Thomas received her doctorate in musicology from Brandeis University, and her research interests include music and gender, with a particular focus on Cuban and Latin American music.

Both the 117th and the 119th House Districts include parts of the campus of the University of Georgia, and many with a perspective similar to that of Thomas live in both of the districts.

I live in the 117th District, and it is only fair to say I am one of those with a strong international focus.

I came to the University of Georgia in 1997 to run an international center in the Grady College of Journalism and Mass Communication.

I have done programming, lectured, and taught around the world with journalists and communication educators from Papua New Guinea, Fiji, Ethiopia, Serbia, Saudi Arabia, Syria, Chile, Peru, China, Malaysia, and many more places, including almost all of Western Europe.

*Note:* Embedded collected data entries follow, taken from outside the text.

(** The kind that [kind()] returns fixes the top nibble of the status
    byte: it is 8 plus the value of the enumerator. *)
Lemma top_nibble_of_kind {T : Type} `{ByteSized T}
      (m : memory T) (p : Z) (s d0 d1 : T) (k : MessageKind) :
  window m p = Some (s, d0, d1) ->
  MessageView.kind (view_at p) m = Normal k m ->
  Z.shiftr (static_cast_uint8 (byte_value s)) 4 = 8 + MessageKind_value k.
Proof.
  intros Hw Hk.
  destruct (status_nibbles _ (static_cast_uint8_range (byte_value s)))
    as (Hq & Hsel & _).
  rewrite (kind_switch m p s d0 d1 Hw), Hsel in Hk.
  set (q := Z.shiftr (static_cast_uint8 (byte_value s)) 4) in *.
  assert (Hcases : q = 0 \/ q = 1 \/ q = 2 \/ q = 3 \/ q = 4 \/ q = 5 \/
                   q = 6 \/ q = 7 \/ q = 8 \/ q = 9 \/ q = 10 \/ q = 11 \/
                   q = 12 \/ q = 13 \/ q = 14 \/ q = 15) by lia.
  repeat destruct Hcases as [Hcase | Hcases];
    try rewrite Hcase in *; try rewrite Hcases in *;
    cbn in Hk; try discriminate Hk;
    inversion Hk; subst k; reflexivity.
Qed.

(** What [channel()] returned, when it returned. *)
Lemma channel_returned {T : Type} `{ByteSized T} (NDEBUG : bool)
      (m : memory T) (p : Z) (s d0 d1 : T) (k : MessageKind) (c : Z) :
  window m p = Some (s, d0, d1) ->
  MessageView.kind (view_at p) m = Normal k m ->
  MessageView.channel NDEBUG (view_at p) m = Normal c m ->
  c = Z.land (static_cast_uint8 (byte_value s)) 0x0f.
Proof.
  intros Hw Hk Hc.
  destruct NDEBUG.
  - unfold MessageView.channel, MessageView.CHRDS_ASSERT in Hc.
    rewrite (bind_normal _ _ m m tt) in Hc by reflexivity.
    rewrite (bind_normal _ _ _ _ _ (window_status m p s d0 d1 Hw)) in Hc.
    inversion Hc. reflexivity.
  - destruct (MessageKind_eqb k SystemExclusive) eqn:Hsys.
    + unfold MessageView.channel in Hc.
      erewrite bind_aborted in Hc; [discriminate Hc |].
      eapply kind_check_fails; [exact Hk |].
      cbv beta. rewrite Hsys. reflexivity.
    + rewrite (channel_returns false m p s d0 d1 Hw k Hk) in Hc.
      * inversion Hc. reflexivity.
      * intros Heq. subst k. discriminate Hsys.
Qed.

(** X5.  For every kind but SystemExclusive, [channel()] returns the low
    nibble of the status byte, a number in 0..15, with and without
    [NDEBUG]. *)
Theorem channel_of_every_channel_message {T : Type} `{ByteSized T}
        (NDEBUG : bool) (m : memory T) (p : Z) (s d0 d1 : T)
        (k : MessageKind) :
  window m p = Some (s, d0, d1) ->
  MessageView.kind (view_at p) m = Normal k m ->
  MessageKind_eqb k SystemExclusive = false ->
  MessageView.channel NDEBUG (view_at p) m
  = Normal (Z.land (byte_value s) 0x0f) m /\
  0 <= Z.land (byte_value s) 0x0f <= 15 /\
  Z.land (byte_value s) 0x0f = byte_value s mod 16.
Proof.
  intros Hw Hk Hsys.
  split; [| split].
  - rewrite <- low_nibble_of_value.
    apply (channel_returns NDEBUG m p s d0 d1 Hw k Hk).
    intros Heq. subst k. discriminate Hsys.
  - rewrite <- low_nibble_of_value.
    apply byte_nibbles. apply static_cast_uint8_range.
  - change 0x0f with (Z.ones 4). rewrite Z.land_ones by lia. reflexivity.
Qed.

Lemma channel_of_every_channel_message_witness :
  window (T := uint8_t) [xe9; x00; x40] 0 = Some (xe9, x00, x40) /\
  MessageView.kind (T := uint8_t) (view_at 0) [xe9; x00; x40]
  = Normal PitchWheel [xe9; x00; x40] /\
  MessageKind_eqb PitchWheel SystemExclusive = false /\
  MessageView.channel (T := uint8_t) false (view_at 0) [xe9; x00; x40]
  = Normal 9 [xe9; x00; x40].
Proof.
  assert (Hw : window (T := uint8_t) [xe9; x00; x40] 0
               = Some (xe9, x00, x40)) by reflexivity.
  assert (Hk : MessageView.kind (T := uint8_t) (view_at 0) [xe9; x00; x40]
               = Normal PitchWheel [xe9; x00; x40]) by reflexivity.
  split; [exact Hw |].
  split; [exact Hk |].
  split; [reflexivity |].
  exact (proj1 (channel_of_every_channel_message (T := uint8_t) false
                  [xe9; x00; x40] 0 xe9 x00 x40 PitchWheel Hw Hk eq_refl)).
Defined.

I also have recruited and taught students from around the world in my career at Syracuse University, Ohio State University, and the University of Georgia.

And the faculty of the Grady College includes faculty members from Panama, Venezuela, Israel, Serbia, China, India, Singapore, Korea and Canada.

Gonzalez’s Response

Gonzalez seized the opportunity of that June meeting in the library to talk about her own background.

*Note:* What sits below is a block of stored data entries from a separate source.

(** * Verification of the wind energy software metadata model

    The repository declares three pydantic (v2) models in
    [metadata_model.py]: [Author], [Distribution] and
    [WindEnergySoftwareMetadataDocument].  Their behaviour is the validation
    that pydantic derives from the field annotations when
    [WindEnergySoftwareMetadataDocument.model_validate(raw)] is called on a
    mapping, with the default model configuration (lax mode, [extra='ignore'],
    [frozen=False], [validate_assignment=False]).

    The embedding below writes that derived validator out:
    - raw input values are a small JSON/Python-like value type;
    - a Python dict is an association list, read with [lookup];
    - every field annotation becomes a field validator ([v_str],
      [v_literal], [v_date], [v_list], the nested model validators);
    - a model validator visits its fields in declaration order and collects
      the errors of all of them (pydantic reports every error, each with its
      location tuple and error type), which is written as an applicative
      combination [ap] of validation results. *)

From Stdlib Require Import String Ascii List ZArith Lia Bool Permutation.
Import ListNotations.
Open Scope string_scope.
Set Warnings "-register-all".
Open Scope list_scope.

(** ** Raw input values *)

(** A calendar date ([datetime.date]). *)
Record date := mkdate { year : Z; month : Z; day : Z }.

Inductive value :=
| VNone
| VBool (b : bool)
| VInt (z : Z)
| VStr (s : string)
| VDate (d : date)
| VList (l : list value)
| VDict (kv : list (string * value)).

(** A Python dict from field names to raw values. *)
Definition dict := list (string * value).

(** [d.get(k)]: the value of the first entry with key [k]. *)
Fixpoint lookup (k : string) (d : dict) : option value :=
  match d with
  | [] => None
  | (k', v) :: d' => if String.eqb k k' then Some v else lookup k d'
  end.

(** [d[k] = v]: replaces the entry of [k] in place, or appends it. *)
Fixpoint set_key (k : string) (v : value) (d : dict) : dict :=
  match d with
  | [] => [(k, v)]
  | (k', v') :: d' =>
      if String.eqb k k' then (k', v) :: d' else (k', v') :: set_key k v d'
  end.

(** ** Validation errors (pydantic's [ValidationError.errors()]) *)

(** An element of an error location tuple: a field name or a list index. *)
Inductive loc_item := LKey (k : string) | LIdx (i : nat).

She said her family comes from Puerto Rico. Her father, a factory worker, served in the U.S. military, she said, and her mother was a secretary.

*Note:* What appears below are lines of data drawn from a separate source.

(** * JewelleryViewer: a shallow embedding of the viewer component

    The component [src/app/components/JewelleryViewer.tsx] keeps its
    scene, camera, renderer, controls and models in long-lived refs and
    mutates them from event handlers and loader callbacks.  The embedding
    below threads one explicit [State] through every handler.

    Conventions of the embedding:
    - JavaScript numbers are exact rationals ([Qc]) extended with one
      [NonFinite] value standing for [Infinity], [-Infinity] and [NaN]:
      every sum, difference, product, minimum and maximum the component
      takes of a non-finite operand is again non-finite.  Rounding is not
      modelled: a statement that computes with these numbers describes
      the code where its binary64 arithmetic is exact (see [binary64] and
      [load_arithmetic]).
    - JavaScript strings are [string]s of 8-bit characters.
    - An object that a ref may point to lives in the store [objects] and is
      named by its index; its materials live in a table of that object, so
      two meshes that share a material share the table entry.
    - three.js itself is outside the repository; the few library
      operations the component calls ([Object3D.add], [remove],
      [traverse], [Box3.setFromObject], [Color.setHex], ...) are written
      out next to their uses. *)

From Stdlib Require Import ZArith QArith Qcanon Ascii String.
From stdpp Require Import base decidable option list numbers strings pretty.

Open Scope Qc_scope.
Set Warnings "-register-all".

(* ================================================================== *)
(** * Numbers and vectors *)
(* ================================================================== *)

(** A decimal literal such as [0.9] is [dec 9 10]. *)
Definition dec (n : Z) (d : positive) : Qc := Q2Qc (n # d).

Inductive num : Type :=
| Fin (q : Qc)
| NonFinite.

#[global] Instance num_eq_dec : EqDecision num.
Proof. solve_decision. Defined.

Definition nlift2 (f : Qc → Qc → Qc) (a b : num) : num :=
  match a, b with
  | Fin x, Fin y => Fin (f x y)
  | _, _ => NonFinite
  end.

Definition nadd : num → num → num := nlift2 Qcplus.
Definition nsub : num → num → num := nlift2 Qcminus.
Definition nmul : num → num → num := nlift2 Qcmult.

(** [a / b]: a zero divisor gives [Infinity] or [NaN].  On numbers the
    component divides only by the largest dimension of a freshly parsed
    model, which is finite, so a non-finite divisor is not reached. *)
Definition ndiv (a b : num) : num :=
  match a, b with
  | Fin x, Fin y => if decide (y = 0) then NonFinite else Fin (x / y)
  | _, _ => NonFinite
  end.

Definition Qcmin (x y : Qc) : Qc := if decide (x ≤ y) then x else y.
Definition Qcmax (x y : Qc) : Qc := if decide (x ≤ y) then y else x.

(** [Math.min] and [Math.max]. *)
Definition nmin : num → num → num := nlift2 Qcmin.
Definition nmax : num → num → num := nlift2 Qcmax.

(** [a < b]; a comparison with [NaN] is false, and the boxes the component
    builds never hold [max = -Infinity] against [min = +Infinity]. *)
Definition nlt (a b : num) : bool :=
  match a, b with
  | Fin x, Fin y => bool_decide (x < y)
  | _, _ => false
  end.

Record vec3 : Type := Vec3 { vx : num; vy : num; vz : num }.

#[global] Instance vec3_eq_dec : EqDecision vec3.
Proof. solve_decision. Defined.

Definition vlift2 (f : num → num → num) (a b : vec3) : vec3 :=
  Vec3 (f (vx a) (vx b)) (f (vy a) (vy b)) (f (vz a) (vz b)).

Definition vadd : vec3 → vec3 → vec3 := vlift2 nadd.
Definition vsub : vec3 → vec3 → vec3 := vlift2 nsub.
Definition vmulv : vec3 → vec3 → vec3 := vlift2 nmul.
Definition vmin : vec3 → vec3 → vec3 := vlift2 nmin.
Definition vmax : vec3 → vec3 → vec3 := vlift2 nmax.
Definition vscale (k : num) (a : vec3) : vec3 :=
  Vec3 (nmul (vx a) k) (nmul (vy a) k) (nmul (vz a) k).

“One of the things we have to recognize in his country is this idea of the other,” she said. “I have been told very specifically I don’t fit as White. I don’t fit as African-American. I am other. What does that mean to be other?”

Of the undocumented children of parents who came to the country illegally, Gonzalez said “I definitely can relate to these kids.”

“For many of these undocumented children,” she said, “this is the only country they know.”

University Community

Gonzalez is part of the University of Georgia community, having held a position at the J.W. Fanning Institute for Leadership Development, a unit of Public Service and Outreach at the University of Georgia.

Her opponent, Houston Gaines, is a part of the University of Georgia community as well.

Gaines was University of Georgia student government president in academic year 2016-2017.

While at UGA, Houston was an honor student in the School of Public and International Affairs and studied abroad at the London School of Economics.

None of the four candidates in the 119th has a strong tie to the University of Georgia, but one of them is going to be representing the interests of the university, its faculty and students in the legislature.

Video

Penny Mills recorded the video of the meeting involving Gonzalez on June 27, 2017, at the Oconee County Library in Watkinsville.

I uploaded the video shortly after Mills recorded it but have not written about it until now.

I arrived late at the meeting because I was attending a Board of Commissioners meeting that same night.

The individuals meeting with Gonzalez were spread around the room, and no microphones were used.

Many of those present did not speak loudly enough to be picked up by the microphone on the camera.

One exception is Gonzalez, who was facing the camera and spoke so all of those in the room could hear her.

Her comments on her background and immigrants begin at starts at 39:37 in the video.

OCO: Gonzalez 6 27 2017 from Lee Becker on Vimeo.

1 comment:

Bill Mayberry said...

A clarification: The Oconee County Republican Party is NOT "split."
The Oconee County Area Republicans is not an official or chartered organization with any intent to compete with the formal Party.
It is on the ground floor of forming a loosely organized platform for grassroots discussions in a less formal manner, the discourse of issues among interested and active participants, and provide a platform for current leaders, or candidates seeking such leadership positions, to engage within a more intimate setting.
The OCAR will be an attraction for an open and civil forum eye-to-eye.
It is an excellent and superior method to sharpen a message and defend it.
All conservatives who plan to vote for a Republican are welcome.